■ **Excerpted data**
┄┄┄┄┄┄┄┄┄┄┄┄┄┄┄┄┄┄┄┄

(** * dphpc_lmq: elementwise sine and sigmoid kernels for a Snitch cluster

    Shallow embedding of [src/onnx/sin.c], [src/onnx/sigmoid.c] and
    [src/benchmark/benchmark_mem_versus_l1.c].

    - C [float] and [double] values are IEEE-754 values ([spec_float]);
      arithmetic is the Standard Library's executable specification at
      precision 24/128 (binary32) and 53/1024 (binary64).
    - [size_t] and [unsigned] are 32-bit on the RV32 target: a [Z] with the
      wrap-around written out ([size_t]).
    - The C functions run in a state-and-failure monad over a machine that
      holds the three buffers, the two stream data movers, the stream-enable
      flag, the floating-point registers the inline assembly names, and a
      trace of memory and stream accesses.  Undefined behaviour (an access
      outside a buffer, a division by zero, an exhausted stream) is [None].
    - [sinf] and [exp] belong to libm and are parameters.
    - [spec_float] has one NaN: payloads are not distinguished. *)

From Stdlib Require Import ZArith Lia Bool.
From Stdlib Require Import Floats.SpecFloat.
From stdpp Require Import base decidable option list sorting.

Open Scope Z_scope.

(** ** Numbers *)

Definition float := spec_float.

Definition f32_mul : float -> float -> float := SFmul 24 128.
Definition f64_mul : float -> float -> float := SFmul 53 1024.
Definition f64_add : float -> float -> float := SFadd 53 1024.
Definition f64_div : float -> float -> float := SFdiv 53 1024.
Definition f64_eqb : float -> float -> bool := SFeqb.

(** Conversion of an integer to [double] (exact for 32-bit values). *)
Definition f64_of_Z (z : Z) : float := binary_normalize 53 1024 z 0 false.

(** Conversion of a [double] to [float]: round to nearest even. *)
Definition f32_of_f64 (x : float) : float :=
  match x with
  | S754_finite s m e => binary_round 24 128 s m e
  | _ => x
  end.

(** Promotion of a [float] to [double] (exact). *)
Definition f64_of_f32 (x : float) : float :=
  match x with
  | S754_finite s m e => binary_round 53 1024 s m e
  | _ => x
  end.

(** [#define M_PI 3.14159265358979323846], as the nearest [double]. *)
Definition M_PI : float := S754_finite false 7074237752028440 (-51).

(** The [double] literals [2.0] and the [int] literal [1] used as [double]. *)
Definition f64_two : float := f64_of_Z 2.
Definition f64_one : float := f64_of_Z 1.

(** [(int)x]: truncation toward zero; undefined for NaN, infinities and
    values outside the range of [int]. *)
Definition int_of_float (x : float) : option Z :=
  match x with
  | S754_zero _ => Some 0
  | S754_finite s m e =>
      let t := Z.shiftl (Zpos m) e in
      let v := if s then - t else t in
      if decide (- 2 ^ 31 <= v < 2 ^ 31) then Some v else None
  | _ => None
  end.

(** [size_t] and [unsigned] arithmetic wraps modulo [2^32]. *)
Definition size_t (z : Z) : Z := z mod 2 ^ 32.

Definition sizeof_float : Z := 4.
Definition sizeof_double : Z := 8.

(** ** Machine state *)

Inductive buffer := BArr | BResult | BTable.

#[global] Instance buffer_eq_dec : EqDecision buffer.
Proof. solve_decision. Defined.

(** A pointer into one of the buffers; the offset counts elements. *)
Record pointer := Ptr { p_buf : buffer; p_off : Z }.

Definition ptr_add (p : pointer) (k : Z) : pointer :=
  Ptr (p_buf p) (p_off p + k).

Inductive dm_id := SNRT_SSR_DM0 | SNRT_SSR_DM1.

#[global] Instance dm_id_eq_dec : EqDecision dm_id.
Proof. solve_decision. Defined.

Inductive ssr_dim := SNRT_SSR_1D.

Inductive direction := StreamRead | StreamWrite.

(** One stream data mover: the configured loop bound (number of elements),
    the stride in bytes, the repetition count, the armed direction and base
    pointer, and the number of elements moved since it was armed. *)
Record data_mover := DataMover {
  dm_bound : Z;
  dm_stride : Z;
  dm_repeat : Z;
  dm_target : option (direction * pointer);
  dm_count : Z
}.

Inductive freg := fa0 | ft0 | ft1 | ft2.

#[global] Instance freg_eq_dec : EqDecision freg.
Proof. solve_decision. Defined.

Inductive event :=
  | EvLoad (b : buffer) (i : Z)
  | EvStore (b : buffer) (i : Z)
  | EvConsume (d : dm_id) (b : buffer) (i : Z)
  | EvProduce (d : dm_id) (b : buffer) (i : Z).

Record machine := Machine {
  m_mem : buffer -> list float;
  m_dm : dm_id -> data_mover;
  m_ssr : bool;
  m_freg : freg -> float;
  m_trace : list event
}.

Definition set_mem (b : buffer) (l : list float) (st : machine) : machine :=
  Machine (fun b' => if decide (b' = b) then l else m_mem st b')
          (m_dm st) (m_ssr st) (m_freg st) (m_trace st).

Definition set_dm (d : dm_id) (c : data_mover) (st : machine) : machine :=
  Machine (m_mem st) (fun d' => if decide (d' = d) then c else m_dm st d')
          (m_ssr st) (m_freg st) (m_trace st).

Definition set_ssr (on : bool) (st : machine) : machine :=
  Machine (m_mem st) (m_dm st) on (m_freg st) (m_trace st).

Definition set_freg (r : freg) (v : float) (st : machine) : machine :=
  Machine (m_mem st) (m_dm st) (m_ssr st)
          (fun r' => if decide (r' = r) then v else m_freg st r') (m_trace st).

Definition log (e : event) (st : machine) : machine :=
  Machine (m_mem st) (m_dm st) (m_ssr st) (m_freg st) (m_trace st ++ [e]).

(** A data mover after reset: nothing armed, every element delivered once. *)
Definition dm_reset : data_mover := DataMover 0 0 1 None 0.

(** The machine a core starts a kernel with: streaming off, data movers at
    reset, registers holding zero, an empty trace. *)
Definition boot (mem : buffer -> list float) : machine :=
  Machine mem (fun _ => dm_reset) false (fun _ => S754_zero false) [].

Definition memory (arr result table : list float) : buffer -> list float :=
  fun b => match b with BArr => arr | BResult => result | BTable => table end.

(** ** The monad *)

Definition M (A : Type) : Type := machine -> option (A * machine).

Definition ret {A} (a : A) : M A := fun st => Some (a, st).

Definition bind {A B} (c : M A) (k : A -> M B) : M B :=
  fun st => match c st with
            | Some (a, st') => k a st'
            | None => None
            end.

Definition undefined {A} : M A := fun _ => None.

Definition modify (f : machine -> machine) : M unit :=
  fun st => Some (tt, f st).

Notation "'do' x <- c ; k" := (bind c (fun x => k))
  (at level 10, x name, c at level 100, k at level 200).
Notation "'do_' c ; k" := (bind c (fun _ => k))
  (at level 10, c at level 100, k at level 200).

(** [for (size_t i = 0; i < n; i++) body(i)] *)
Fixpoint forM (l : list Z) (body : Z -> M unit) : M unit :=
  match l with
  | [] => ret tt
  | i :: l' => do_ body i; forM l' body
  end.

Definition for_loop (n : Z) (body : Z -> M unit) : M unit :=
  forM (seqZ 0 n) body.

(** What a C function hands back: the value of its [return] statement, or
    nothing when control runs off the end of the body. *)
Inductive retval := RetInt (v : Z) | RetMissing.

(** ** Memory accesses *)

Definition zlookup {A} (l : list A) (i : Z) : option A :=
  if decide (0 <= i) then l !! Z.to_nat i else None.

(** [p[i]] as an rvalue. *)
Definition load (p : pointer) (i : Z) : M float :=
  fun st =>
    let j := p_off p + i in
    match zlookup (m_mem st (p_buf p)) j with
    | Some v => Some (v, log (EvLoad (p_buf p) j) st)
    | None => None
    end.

┄┄┄┄┄┄┄┄┄┄┄┄┄┄┄┄┄┄┄┄

Output each entry once again, exactly as shown above.

(** * dphpc_lmq: elementwise sine and sigmoid kernels for a Snitch cluster

    Shallow embedding of [src/onnx/sin.c], [src/onnx/sigmoid.c] and
    [src/benchmark/benchmark_mem_versus_l1.c].

    - C [float] and [double] values are IEEE-754 values ([spec_float]);
      arithmetic is the Standard Library's executable specification at
      precision 24/128 (binary32) and 53/1024 (binary64).
    - [size_t] and [unsigned] are 32-bit on the RV32 target: a [Z] with the
      wrap-around written out ([size_t]).
    - The C functions run in a state-and-failure monad over a machine that
      holds the three buffers, the two stream data movers, the stream-enable
      flag, the floating-point registers the inline assembly names, and a
      trace of memory and stream accesses.  Undefined behaviour (an access
      outside a buffer, a division by zero, an exhausted stream) is [None].
    - [sinf] and [exp] belong to libm and are parameters.
    - [spec_float] has one NaN: payloads are not distinguished. *)

From Stdlib Require Import ZArith Lia Bool.
From Stdlib Require Import Floats.SpecFloat.
From stdpp Require Import base decidable option list sorting.

Open Scope Z_scope.

(** ** Numbers *)

Definition float := spec_float.

Definition f32_mul : float -> float -> float := SFmul 24 128.
Definition f64_mul : float -> float -> float := SFmul 53 1024.
Definition f64_add : float -> float -> float := SFadd 53 1024.
Definition f64_div : float -> float -> float := SFdiv 53 1024.
Definition f64_eqb : float -> float -> bool := SFeqb.

(** Conversion of an integer to [double] (exact for 32-bit values). *)
Definition f64_of_Z (z : Z) : float := binary_normalize 53 1024 z 0 false.

(** Conversion of a [double] to [float]: round to nearest even. *)
Definition f32_of_f64 (x : float) : float :=
  match x with
  | S754_finite s m e => binary_round 24 128 s m e
  | _ => x
  end.

(** Promotion of a [float] to [double] (exact). *)
Definition f64_of_f32 (x : float) : float :=
  match x with
  | S754_finite s m e => binary_round 53 1024 s m e
  | _ => x
  end.

(** [#define M_PI 3.14159265358979323846], as the nearest [double]. *)
Definition M_PI : float := S754_finite false 7074237752028440 (-51).

(** The [double] literals [2.0] and the [int] literal [1] used as [double]. *)
Definition f64_two : float := f64_of_Z 2.
Definition f64_one : float := f64_of_Z 1.

(** [(int)x]: truncation toward zero; undefined for NaN, infinities and
    values outside the range of [int]. *)
Definition int_of_float (x : float) : option Z :=
  match x with
  | S754_zero _ => Some 0
  | S754_finite s m e =>
      let t := Z.shiftl (Zpos m) e in
      let v := if s then - t else t in
      if decide (- 2 ^ 31 <= v < 2 ^ 31) then Some v else None
  | _ => None
  end.

(** [size_t] and [unsigned] arithmetic wraps modulo [2^32]. *)
Definition size_t (z : Z) : Z := z mod 2 ^ 32.

Definition sizeof_float : Z := 4.
Definition sizeof_double : Z := 8.

(** ** Machine state *)

Inductive buffer := BArr | BResult | BTable.

#[global] Instance buffer_eq_dec : EqDecision buffer.
Proof. solve_decision. Defined.

(** A pointer into one of the buffers; the offset counts elements. *)
Record pointer := Ptr { p_buf : buffer; p_off : Z }.

Definition ptr_add (p : pointer) (k : Z) : pointer :=
  Ptr (p_buf p) (p_off p + k).

Inductive dm_id := SNRT_SSR_DM0 | SNRT_SSR_DM1.

#[global] Instance dm_id_eq_dec : EqDecision dm_id.
Proof. solve_decision. Defined.

Inductive ssr_dim := SNRT_SSR_1D.

Inductive direction := StreamRead | StreamWrite.

(** One stream data mover: the configured loop bound (number of elements),
    the stride in bytes, the repetition count, the armed direction and base
    pointer, and the number of elements moved since it was armed. *)
Record data_mover := DataMover {
  dm_bound : Z;
  dm_stride : Z;
  dm_repeat : Z;
  dm_target : option (direction * pointer);
  dm_count : Z
}.

Inductive freg := fa0 | ft0 | ft1 | ft2.

#[global] Instance freg_eq_dec : EqDecision freg.
Proof. solve_decision. Defined.

Inductive event :=
  | EvLoad (b : buffer) (i : Z)
  | EvStore (b : buffer) (i : Z)
  | EvConsume (d : dm_id) (b : buffer) (i : Z)
  | EvProduce (d : dm_id) (b : buffer) (i : Z).

Record machine := Machine {
  m_mem : buffer -> list float;
  m_dm : dm_id -> data_mover;
  m_ssr : bool;
  m_freg : freg -> float;
  m_trace : list event
}.

Definition set_mem (b : buffer) (l : list float) (st : machine) : machine :=
  Machine (fun b' => if decide (b' = b) then l else m_mem st b')
          (m_dm st) (m_ssr st) (m_freg st) (m_trace st).

Definition set_dm (d : dm_id) (c : data_mover) (st : machine) : machine :=
  Machine (m_mem st) (fun d' => if decide (d' = d) then c else m_dm st d')
          (m_ssr st) (m_freg st) (m_trace st).

Definition set_ssr (on : bool) (st : machine) : machine :=
  Machine (m_mem st) (m_dm st) on (m_freg st) (m_trace st).

Definition set_freg (r : freg) (v : float) (st : machine) : machine :=
  Machine (m_mem st) (m_dm st) (m_ssr st)
          (fun r' => if decide (r' = r) then v else m_freg st r') (m_trace st).

Definition log (e : event) (st : machine) : machine :=
  Machine (m_mem st) (m_dm st) (m_ssr st) (m_freg st) (m_trace st ++ [e]).

(** A data mover after reset: nothing armed, every element delivered once. *)
Definition dm_reset : data_mover := DataMover 0 0 1 None 0.

(** The machine a core starts a kernel with: streaming off, data movers at
    reset, registers holding zero, an empty trace. *)
Definition boot (mem : buffer -> list float) : machine :=
  Machine mem (fun _ => dm_reset) false (fun _ => S754_zero false) [].

Definition memory (arr result table : list float) : buffer -> list float :=
  fun b => match b with BArr => arr | BResult => result | BTable => table end.

(** ** The monad *)

Definition M (A : Type) : Type := machine -> option (A * machine).

Definition ret {A} (a : A) : M A := fun st => Some (a, st).

Definition bind {A B} (c : M A) (k : A -> M B) : M B :=
  fun st => match c st with
            | Some (a, st') => k a st'
            | None => None
            end.

Definition undefined {A} : M A := fun _ => None.

Definition modify (f : machine -> machine) : M unit :=
  fun st => Some (tt, f st).

Notation "'do' x <- c ; k" := (bind c (fun x => k))
  (at level 10, x name, c at level 100, k at level 200).
Notation "'do_' c ; k" := (bind c (fun _ => k))
  (at level 10, c at level 100, k at level 200).

(** [for (size_t i = 0; i < n; i++) body(i)] *)
Fixpoint forM (l : list Z) (body : Z -> M unit) : M unit :=
  match l with
  | [] => ret tt
  | i :: l' => do_ body i; forM l' body
  end.

Definition for_loop (n : Z) (body : Z -> M unit) : M unit :=
  forM (seqZ 0 n) body.

(** What a C function hands back: the value of its [return] statement, or
    nothing when control runs off the end of the body. *)
Inductive retval := RetInt (v : Z) | RetMissing.

(** ** Memory accesses *)

Definition zlookup {A} (l : list A) (i : Z) : option A :=
  if decide (0 <= i) then l !! Z.to_nat i else None.

(** [p[i]] as an rvalue. *)
Definition load (p : pointer) (i : Z) : M float :=
  fun st =>
    let j := p_off p + i in
    match zlookup (m_mem st (p_buf p)) j with
    | Some v => Some (v, log (EvLoad (p_buf p) j) st)
    | None => None
    end.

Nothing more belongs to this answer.